- Data to examine -
+++

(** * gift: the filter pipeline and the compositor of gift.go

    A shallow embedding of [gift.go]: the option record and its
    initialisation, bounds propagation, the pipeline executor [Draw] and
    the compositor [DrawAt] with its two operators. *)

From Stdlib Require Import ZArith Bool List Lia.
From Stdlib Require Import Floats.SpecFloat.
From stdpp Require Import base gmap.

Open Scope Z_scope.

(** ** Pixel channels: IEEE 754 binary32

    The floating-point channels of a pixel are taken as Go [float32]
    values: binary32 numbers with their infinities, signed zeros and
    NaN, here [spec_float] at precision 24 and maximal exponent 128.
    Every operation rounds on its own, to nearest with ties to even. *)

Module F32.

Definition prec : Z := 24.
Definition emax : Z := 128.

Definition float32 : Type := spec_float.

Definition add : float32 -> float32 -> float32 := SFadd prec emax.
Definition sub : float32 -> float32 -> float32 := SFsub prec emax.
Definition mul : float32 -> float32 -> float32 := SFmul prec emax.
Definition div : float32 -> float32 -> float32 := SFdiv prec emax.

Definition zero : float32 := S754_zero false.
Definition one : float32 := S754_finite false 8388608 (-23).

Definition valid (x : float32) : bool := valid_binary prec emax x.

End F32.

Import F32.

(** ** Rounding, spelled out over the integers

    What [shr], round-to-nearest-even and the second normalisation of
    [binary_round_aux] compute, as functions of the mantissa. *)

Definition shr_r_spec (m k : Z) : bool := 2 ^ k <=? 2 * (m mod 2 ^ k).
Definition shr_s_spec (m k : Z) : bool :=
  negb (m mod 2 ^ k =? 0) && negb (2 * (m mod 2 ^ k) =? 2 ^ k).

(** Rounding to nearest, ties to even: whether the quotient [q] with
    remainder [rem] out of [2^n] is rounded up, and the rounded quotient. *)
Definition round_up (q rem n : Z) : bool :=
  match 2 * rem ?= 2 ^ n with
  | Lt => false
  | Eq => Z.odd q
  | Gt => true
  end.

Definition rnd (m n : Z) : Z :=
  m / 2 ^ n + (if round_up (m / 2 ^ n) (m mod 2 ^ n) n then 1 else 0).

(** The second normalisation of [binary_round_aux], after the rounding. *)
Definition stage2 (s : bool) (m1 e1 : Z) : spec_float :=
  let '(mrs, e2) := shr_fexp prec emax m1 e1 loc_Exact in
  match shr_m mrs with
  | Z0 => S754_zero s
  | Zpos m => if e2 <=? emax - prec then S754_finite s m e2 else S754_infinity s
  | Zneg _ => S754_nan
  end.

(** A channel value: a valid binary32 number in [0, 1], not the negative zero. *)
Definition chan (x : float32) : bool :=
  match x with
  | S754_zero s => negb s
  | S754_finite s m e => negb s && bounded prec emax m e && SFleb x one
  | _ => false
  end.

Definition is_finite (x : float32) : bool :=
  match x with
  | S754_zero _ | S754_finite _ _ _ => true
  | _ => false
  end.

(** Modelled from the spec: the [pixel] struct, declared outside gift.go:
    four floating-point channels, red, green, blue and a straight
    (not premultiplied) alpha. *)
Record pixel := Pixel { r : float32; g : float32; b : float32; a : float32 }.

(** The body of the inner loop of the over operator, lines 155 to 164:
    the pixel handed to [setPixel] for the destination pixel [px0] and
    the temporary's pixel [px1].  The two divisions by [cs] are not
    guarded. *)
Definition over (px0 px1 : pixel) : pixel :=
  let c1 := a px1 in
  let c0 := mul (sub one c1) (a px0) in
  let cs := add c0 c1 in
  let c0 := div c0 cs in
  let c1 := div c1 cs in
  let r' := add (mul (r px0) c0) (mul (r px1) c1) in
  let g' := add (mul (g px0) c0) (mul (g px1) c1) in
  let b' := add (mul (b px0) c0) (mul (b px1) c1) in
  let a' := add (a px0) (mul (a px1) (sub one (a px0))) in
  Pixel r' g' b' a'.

+++

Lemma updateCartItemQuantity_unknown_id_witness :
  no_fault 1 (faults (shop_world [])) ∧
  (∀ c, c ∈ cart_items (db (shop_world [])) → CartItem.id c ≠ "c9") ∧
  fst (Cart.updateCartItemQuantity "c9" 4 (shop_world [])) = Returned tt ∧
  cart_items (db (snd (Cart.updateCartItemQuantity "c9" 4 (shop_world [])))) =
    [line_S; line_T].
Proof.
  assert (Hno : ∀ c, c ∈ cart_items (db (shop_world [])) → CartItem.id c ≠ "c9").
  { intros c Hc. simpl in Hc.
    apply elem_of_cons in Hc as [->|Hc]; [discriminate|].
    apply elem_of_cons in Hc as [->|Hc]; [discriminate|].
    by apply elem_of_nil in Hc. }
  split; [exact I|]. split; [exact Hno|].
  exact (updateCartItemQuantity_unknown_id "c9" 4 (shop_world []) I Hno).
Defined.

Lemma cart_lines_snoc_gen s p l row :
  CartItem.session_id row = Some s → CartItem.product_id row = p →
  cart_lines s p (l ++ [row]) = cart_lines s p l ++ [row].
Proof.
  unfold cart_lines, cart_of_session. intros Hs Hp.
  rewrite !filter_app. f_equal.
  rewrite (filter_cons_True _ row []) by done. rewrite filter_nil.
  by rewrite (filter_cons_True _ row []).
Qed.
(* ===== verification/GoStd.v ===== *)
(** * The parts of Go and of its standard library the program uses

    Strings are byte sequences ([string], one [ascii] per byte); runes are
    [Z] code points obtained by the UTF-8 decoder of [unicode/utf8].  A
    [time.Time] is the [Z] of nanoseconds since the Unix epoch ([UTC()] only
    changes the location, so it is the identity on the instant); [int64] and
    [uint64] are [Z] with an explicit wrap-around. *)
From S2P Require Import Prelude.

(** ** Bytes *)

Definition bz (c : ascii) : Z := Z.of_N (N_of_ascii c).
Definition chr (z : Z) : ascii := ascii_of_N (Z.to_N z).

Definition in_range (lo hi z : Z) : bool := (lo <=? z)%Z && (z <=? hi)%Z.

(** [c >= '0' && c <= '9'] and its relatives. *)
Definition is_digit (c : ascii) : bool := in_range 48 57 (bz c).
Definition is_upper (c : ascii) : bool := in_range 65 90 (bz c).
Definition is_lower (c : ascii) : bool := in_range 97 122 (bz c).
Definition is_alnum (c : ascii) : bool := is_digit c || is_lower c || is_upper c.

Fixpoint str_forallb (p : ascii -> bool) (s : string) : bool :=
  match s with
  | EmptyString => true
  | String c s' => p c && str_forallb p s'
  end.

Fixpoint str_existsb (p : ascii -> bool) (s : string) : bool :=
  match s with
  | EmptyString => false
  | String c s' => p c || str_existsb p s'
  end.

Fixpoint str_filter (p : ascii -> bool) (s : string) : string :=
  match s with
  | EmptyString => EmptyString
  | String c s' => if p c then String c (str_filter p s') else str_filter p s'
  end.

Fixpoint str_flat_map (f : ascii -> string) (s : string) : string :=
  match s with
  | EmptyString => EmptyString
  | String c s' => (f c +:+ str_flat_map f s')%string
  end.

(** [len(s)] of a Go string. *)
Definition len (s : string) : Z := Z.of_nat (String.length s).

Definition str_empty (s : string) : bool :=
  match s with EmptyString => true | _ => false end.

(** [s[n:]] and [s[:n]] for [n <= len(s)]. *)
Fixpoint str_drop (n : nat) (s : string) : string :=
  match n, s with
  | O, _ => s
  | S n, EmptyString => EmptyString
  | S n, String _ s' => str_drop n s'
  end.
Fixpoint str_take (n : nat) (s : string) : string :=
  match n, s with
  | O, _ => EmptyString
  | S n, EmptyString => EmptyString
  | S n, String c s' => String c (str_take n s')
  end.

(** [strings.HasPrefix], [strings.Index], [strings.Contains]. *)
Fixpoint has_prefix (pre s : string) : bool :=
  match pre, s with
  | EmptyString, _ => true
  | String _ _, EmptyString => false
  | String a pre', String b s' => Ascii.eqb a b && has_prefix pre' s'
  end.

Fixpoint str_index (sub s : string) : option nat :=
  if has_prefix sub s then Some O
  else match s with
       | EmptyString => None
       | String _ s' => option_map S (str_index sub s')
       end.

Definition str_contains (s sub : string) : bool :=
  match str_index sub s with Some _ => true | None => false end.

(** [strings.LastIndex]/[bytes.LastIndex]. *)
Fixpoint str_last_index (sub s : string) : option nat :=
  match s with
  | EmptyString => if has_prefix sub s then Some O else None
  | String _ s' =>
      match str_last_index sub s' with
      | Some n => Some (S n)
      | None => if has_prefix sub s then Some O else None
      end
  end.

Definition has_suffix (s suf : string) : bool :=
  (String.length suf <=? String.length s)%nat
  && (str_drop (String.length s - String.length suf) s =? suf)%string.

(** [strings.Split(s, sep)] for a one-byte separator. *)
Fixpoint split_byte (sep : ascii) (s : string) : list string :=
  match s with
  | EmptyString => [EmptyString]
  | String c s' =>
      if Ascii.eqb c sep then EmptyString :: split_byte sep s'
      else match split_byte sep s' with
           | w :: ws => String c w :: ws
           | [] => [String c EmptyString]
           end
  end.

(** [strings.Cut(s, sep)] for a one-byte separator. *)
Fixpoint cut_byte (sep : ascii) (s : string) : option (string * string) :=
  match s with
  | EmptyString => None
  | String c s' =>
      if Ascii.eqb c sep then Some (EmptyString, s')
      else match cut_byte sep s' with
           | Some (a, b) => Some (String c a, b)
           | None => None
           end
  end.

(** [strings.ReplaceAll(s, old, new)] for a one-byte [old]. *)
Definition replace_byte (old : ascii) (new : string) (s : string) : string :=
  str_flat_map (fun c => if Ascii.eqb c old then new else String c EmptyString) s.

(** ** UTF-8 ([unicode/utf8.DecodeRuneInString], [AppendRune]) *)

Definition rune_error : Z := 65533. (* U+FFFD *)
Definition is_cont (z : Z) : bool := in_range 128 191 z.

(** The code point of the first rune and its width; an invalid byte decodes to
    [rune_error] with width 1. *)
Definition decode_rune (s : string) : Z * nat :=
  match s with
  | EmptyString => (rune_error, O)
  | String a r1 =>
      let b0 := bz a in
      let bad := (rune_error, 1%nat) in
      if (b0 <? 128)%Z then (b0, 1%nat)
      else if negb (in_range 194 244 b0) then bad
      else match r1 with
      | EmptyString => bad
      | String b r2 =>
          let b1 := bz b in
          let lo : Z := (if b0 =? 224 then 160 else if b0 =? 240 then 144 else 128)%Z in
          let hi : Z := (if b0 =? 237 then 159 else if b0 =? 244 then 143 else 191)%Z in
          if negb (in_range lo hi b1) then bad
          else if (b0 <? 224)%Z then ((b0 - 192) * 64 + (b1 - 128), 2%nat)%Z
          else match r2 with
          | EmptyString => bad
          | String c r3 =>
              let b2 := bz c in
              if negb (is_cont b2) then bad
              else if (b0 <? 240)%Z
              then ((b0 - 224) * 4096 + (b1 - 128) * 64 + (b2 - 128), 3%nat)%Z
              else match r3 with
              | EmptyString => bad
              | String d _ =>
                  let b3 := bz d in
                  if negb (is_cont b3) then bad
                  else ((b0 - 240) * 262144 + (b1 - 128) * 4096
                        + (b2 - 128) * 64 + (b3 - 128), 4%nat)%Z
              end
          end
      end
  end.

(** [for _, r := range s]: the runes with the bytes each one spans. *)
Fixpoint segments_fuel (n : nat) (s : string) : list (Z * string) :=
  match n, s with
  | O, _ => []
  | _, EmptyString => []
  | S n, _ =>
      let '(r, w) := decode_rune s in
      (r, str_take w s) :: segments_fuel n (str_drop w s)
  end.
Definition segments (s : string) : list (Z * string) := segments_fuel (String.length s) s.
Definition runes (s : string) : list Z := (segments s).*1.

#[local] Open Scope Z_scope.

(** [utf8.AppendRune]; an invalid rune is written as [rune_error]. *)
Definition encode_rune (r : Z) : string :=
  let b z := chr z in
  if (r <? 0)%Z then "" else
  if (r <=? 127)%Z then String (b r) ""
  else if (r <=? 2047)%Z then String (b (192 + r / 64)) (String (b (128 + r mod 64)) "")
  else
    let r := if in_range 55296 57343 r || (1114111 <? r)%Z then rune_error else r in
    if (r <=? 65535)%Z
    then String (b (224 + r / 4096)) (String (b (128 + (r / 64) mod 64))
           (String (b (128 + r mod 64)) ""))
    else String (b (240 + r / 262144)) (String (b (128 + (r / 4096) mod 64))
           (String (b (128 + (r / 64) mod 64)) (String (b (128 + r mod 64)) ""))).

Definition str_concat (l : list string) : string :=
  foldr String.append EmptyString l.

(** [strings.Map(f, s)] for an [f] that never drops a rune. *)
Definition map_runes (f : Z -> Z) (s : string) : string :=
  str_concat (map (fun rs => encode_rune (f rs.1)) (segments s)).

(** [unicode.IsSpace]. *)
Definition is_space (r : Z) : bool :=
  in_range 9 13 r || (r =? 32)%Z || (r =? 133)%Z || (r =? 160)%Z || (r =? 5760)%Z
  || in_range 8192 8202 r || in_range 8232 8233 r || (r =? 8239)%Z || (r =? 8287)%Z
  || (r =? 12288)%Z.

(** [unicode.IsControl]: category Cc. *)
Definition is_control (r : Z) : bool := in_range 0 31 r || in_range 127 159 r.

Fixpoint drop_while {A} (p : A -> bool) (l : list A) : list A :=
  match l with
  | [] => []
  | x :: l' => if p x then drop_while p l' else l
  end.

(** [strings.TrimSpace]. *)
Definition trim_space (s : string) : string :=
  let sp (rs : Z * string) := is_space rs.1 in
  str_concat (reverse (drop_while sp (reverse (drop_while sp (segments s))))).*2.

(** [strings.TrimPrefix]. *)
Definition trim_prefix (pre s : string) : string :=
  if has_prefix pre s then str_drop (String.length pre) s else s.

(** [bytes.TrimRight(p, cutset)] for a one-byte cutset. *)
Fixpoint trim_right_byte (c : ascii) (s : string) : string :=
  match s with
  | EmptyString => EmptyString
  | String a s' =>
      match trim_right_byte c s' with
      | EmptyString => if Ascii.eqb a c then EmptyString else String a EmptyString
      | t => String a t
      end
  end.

+++

Scan the records above for the lines holding "(** * gift: the" and "Definition sub : float32". Transcribe those two and every line between them word for word, and no others.

(** * gift: the filter pipeline and the compositor of gift.go

    A shallow embedding of [gift.go]: the option record and its
    initialisation, bounds propagation, the pipeline executor [Draw] and
    the compositor [DrawAt] with its two operators. *)

From Stdlib Require Import ZArith Bool List Lia.
From Stdlib Require Import Floats.SpecFloat.
From stdpp Require Import base gmap.

Open Scope Z_scope.

(** ** Pixel channels: IEEE 754 binary32

    The floating-point channels of a pixel are taken as Go [float32]
    values: binary32 numbers with their infinities, signed zeros and
    NaN, here [spec_float] at precision 24 and maximal exponent 128.
    Every operation rounds on its own, to nearest with ties to even. *)

Module F32.

Definition prec : Z := 24.
Definition emax : Z := 128.

Definition float32 : Type := spec_float.

Definition add : float32 -> float32 -> float32 := SFadd prec emax.
Definition sub : float32 -> float32 -> float32 := SFsub prec emax.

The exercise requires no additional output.